• Data items:
************

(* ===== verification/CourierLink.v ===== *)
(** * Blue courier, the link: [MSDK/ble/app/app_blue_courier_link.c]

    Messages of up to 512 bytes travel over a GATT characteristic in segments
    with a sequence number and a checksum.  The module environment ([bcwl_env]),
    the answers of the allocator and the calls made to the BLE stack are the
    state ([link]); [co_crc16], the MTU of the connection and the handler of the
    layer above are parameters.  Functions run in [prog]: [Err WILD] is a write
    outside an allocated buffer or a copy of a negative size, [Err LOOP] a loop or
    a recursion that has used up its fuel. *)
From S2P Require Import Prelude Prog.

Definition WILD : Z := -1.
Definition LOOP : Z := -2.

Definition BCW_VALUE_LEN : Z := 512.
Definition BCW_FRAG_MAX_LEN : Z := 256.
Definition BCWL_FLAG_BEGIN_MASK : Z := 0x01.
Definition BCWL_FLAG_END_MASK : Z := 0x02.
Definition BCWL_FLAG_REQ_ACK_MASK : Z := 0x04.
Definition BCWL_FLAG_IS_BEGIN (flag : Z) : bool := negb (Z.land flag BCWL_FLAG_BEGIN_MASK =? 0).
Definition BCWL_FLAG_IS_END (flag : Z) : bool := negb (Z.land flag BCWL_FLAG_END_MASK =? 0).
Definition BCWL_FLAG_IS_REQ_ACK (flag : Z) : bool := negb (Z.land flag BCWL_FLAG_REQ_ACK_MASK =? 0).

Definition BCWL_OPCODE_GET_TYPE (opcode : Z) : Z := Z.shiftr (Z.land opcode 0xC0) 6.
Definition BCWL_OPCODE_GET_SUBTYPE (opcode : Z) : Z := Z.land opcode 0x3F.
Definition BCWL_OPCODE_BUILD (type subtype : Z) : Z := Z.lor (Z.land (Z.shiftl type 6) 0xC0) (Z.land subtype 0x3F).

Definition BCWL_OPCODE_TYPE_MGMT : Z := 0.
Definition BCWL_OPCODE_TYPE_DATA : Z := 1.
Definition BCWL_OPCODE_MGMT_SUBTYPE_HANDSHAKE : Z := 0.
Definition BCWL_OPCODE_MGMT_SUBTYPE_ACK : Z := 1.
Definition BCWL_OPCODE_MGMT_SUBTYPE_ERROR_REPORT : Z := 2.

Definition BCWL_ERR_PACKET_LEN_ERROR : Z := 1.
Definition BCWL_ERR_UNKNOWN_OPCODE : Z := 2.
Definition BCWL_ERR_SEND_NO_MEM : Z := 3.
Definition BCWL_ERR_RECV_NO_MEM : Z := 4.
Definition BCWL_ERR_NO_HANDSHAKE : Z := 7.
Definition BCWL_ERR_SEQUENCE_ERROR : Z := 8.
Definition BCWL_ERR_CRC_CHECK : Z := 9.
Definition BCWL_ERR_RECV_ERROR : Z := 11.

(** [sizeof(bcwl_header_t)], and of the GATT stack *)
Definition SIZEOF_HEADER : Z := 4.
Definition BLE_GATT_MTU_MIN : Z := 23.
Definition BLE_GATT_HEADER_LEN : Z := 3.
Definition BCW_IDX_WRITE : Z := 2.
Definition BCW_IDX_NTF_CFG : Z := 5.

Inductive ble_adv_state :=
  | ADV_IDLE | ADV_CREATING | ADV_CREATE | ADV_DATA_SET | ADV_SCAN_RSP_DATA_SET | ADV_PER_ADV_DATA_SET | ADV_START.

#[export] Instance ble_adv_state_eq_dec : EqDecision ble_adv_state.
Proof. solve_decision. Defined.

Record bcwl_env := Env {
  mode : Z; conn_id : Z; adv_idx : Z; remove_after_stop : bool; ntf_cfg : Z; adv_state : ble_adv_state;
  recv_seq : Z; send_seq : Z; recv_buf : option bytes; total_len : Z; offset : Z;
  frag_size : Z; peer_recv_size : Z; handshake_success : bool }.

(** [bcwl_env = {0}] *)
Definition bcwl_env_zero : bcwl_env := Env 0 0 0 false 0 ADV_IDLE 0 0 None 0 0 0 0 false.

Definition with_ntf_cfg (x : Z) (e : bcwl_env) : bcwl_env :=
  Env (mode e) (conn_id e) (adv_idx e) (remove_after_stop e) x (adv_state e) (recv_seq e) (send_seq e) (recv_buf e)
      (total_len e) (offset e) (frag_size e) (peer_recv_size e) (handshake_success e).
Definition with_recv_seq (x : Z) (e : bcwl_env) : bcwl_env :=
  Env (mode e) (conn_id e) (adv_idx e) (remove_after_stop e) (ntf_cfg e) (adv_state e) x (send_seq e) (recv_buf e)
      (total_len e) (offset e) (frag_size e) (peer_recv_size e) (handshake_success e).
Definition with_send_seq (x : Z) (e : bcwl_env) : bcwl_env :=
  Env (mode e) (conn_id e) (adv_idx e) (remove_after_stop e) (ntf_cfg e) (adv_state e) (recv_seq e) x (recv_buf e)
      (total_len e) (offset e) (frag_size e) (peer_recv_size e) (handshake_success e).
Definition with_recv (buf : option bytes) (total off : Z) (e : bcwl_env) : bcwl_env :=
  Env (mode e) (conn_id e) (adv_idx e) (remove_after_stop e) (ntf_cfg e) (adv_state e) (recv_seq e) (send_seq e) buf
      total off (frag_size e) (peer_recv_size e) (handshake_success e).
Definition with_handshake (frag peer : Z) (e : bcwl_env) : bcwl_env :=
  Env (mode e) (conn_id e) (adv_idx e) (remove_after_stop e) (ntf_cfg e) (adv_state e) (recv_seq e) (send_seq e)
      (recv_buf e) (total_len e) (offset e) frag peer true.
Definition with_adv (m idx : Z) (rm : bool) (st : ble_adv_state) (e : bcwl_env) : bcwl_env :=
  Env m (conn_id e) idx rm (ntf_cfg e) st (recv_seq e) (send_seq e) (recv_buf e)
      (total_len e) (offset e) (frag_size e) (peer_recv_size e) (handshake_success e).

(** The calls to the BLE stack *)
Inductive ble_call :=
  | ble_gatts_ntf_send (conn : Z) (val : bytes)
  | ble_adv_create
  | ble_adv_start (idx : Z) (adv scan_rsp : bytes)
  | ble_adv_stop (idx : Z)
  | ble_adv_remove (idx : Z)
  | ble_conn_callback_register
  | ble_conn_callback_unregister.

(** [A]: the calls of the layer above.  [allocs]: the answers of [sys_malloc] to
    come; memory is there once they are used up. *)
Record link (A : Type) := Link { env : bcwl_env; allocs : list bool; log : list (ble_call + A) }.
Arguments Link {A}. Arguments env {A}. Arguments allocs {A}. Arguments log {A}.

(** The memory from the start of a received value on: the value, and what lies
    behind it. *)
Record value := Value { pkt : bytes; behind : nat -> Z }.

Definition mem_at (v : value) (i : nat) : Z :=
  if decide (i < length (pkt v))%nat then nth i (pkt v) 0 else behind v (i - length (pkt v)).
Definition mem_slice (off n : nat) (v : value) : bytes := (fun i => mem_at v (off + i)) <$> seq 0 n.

************

• The problem:
Write the data out once more. Keep every word the same.

• Solution to the exercise:
(* ===== verification/CourierLink.v ===== *)
(** * Blue courier, the link: [MSDK/ble/app/app_blue_courier_link.c]

    Messages of up to 512 bytes travel over a GATT characteristic in segments
    with a sequence number and a checksum.  The module environment ([bcwl_env]),
    the answers of the allocator and the calls made to the BLE stack are the
    state ([link]); [co_crc16], the MTU of the connection and the handler of the
    layer above are parameters.  Functions run in [prog]: [Err WILD] is a write
    outside an allocated buffer or a copy of a negative size, [Err LOOP] a loop or
    a recursion that has used up its fuel. *)
From S2P Require Import Prelude Prog.

Definition WILD : Z := -1.
Definition LOOP : Z := -2.

Definition BCW_VALUE_LEN : Z := 512.
Definition BCW_FRAG_MAX_LEN : Z := 256.
Definition BCWL_FLAG_BEGIN_MASK : Z := 0x01.
Definition BCWL_FLAG_END_MASK : Z := 0x02.
Definition BCWL_FLAG_REQ_ACK_MASK : Z := 0x04.
Definition BCWL_FLAG_IS_BEGIN (flag : Z) : bool := negb (Z.land flag BCWL_FLAG_BEGIN_MASK =? 0).
Definition BCWL_FLAG_IS_END (flag : Z) : bool := negb (Z.land flag BCWL_FLAG_END_MASK =? 0).
Definition BCWL_FLAG_IS_REQ_ACK (flag : Z) : bool := negb (Z.land flag BCWL_FLAG_REQ_ACK_MASK =? 0).

Definition BCWL_OPCODE_GET_TYPE (opcode : Z) : Z := Z.shiftr (Z.land opcode 0xC0) 6.
Definition BCWL_OPCODE_GET_SUBTYPE (opcode : Z) : Z := Z.land opcode 0x3F.
Definition BCWL_OPCODE_BUILD (type subtype : Z) : Z := Z.lor (Z.land (Z.shiftl type 6) 0xC0) (Z.land subtype 0x3F).

Definition BCWL_OPCODE_TYPE_MGMT : Z := 0.
Definition BCWL_OPCODE_TYPE_DATA : Z := 1.
Definition BCWL_OPCODE_MGMT_SUBTYPE_HANDSHAKE : Z := 0.
Definition BCWL_OPCODE_MGMT_SUBTYPE_ACK : Z := 1.
Definition BCWL_OPCODE_MGMT_SUBTYPE_ERROR_REPORT : Z := 2.

Definition BCWL_ERR_PACKET_LEN_ERROR : Z := 1.
Definition BCWL_ERR_UNKNOWN_OPCODE : Z := 2.
Definition BCWL_ERR_SEND_NO_MEM : Z := 3.
Definition BCWL_ERR_RECV_NO_MEM : Z := 4.
Definition BCWL_ERR_NO_HANDSHAKE : Z := 7.
Definition BCWL_ERR_SEQUENCE_ERROR : Z := 8.
Definition BCWL_ERR_CRC_CHECK : Z := 9.
Definition BCWL_ERR_RECV_ERROR : Z := 11.

(** [sizeof(bcwl_header_t)], and of the GATT stack *)
Definition SIZEOF_HEADER : Z := 4.
Definition BLE_GATT_MTU_MIN : Z := 23.
Definition BLE_GATT_HEADER_LEN : Z := 3.
Definition BCW_IDX_WRITE : Z := 2.
Definition BCW_IDX_NTF_CFG : Z := 5.

Inductive ble_adv_state :=
  | ADV_IDLE | ADV_CREATING | ADV_CREATE | ADV_DATA_SET | ADV_SCAN_RSP_DATA_SET | ADV_PER_ADV_DATA_SET | ADV_START.

#[export] Instance ble_adv_state_eq_dec : EqDecision ble_adv_state.
Proof. solve_decision. Defined.

Record bcwl_env := Env {
  mode : Z; conn_id : Z; adv_idx : Z; remove_after_stop : bool; ntf_cfg : Z; adv_state : ble_adv_state;
  recv_seq : Z; send_seq : Z; recv_buf : option bytes; total_len : Z; offset : Z;
  frag_size : Z; peer_recv_size : Z; handshake_success : bool }.

(** [bcwl_env = {0}] *)
Definition bcwl_env_zero : bcwl_env := Env 0 0 0 false 0 ADV_IDLE 0 0 None 0 0 0 0 false.

Definition with_ntf_cfg (x : Z) (e : bcwl_env) : bcwl_env :=
  Env (mode e) (conn_id e) (adv_idx e) (remove_after_stop e) x (adv_state e) (recv_seq e) (send_seq e) (recv_buf e)
      (total_len e) (offset e) (frag_size e) (peer_recv_size e) (handshake_success e).
Definition with_recv_seq (x : Z) (e : bcwl_env) : bcwl_env :=
  Env (mode e) (conn_id e) (adv_idx e) (remove_after_stop e) (ntf_cfg e) (adv_state e) x (send_seq e) (recv_buf e)
      (total_len e) (offset e) (frag_size e) (peer_recv_size e) (handshake_success e).
Definition with_send_seq (x : Z) (e : bcwl_env) : bcwl_env :=
  Env (mode e) (conn_id e) (adv_idx e) (remove_after_stop e) (ntf_cfg e) (adv_state e) (recv_seq e) x (recv_buf e)
      (total_len e) (offset e) (frag_size e) (peer_recv_size e) (handshake_success e).
Definition with_recv (buf : option bytes) (total off : Z) (e : bcwl_env) : bcwl_env :=
  Env (mode e) (conn_id e) (adv_idx e) (remove_after_stop e) (ntf_cfg e) (adv_state e) (recv_seq e) (send_seq e) buf
      total off (frag_size e) (peer_recv_size e) (handshake_success e).
Definition with_handshake (frag peer : Z) (e : bcwl_env) : bcwl_env :=
  Env (mode e) (conn_id e) (adv_idx e) (remove_after_stop e) (ntf_cfg e) (adv_state e) (recv_seq e) (send_seq e)
      (recv_buf e) (total_len e) (offset e) frag peer true.
Definition with_adv (m idx : Z) (rm : bool) (st : ble_adv_state) (e : bcwl_env) : bcwl_env :=
  Env m (conn_id e) idx rm (ntf_cfg e) st (recv_seq e) (send_seq e) (recv_buf e)
      (total_len e) (offset e) (frag_size e) (peer_recv_size e) (handshake_success e).

(** The calls to the BLE stack *)
Inductive ble_call :=
  | ble_gatts_ntf_send (conn : Z) (val : bytes)
  | ble_adv_create
  | ble_adv_start (idx : Z) (adv scan_rsp : bytes)
  | ble_adv_stop (idx : Z)
  | ble_adv_remove (idx : Z)
  | ble_conn_callback_register
  | ble_conn_callback_unregister.

(** [A]: the calls of the layer above.  [allocs]: the answers of [sys_malloc] to
    come; memory is there once they are used up. *)
Record link (A : Type) := Link { env : bcwl_env; allocs : list bool; log : list (ble_call + A) }.
Arguments Link {A}. Arguments env {A}. Arguments allocs {A}. Arguments log {A}.

(** The memory from the start of a received value on: the value, and what lies
    behind it. *)
Record value := Value { pkt : bytes; behind : nat -> Z }.

Definition mem_at (v : value) (i : nat) : Z :=
  if decide (i < length (pkt v))%nat then nth i (pkt v) 0 else behind v (i - length (pkt v)).
Definition mem_slice (off n : nat) (v : value) : bytes := (fun i => mem_at v (off + i)) <$> seq 0 n.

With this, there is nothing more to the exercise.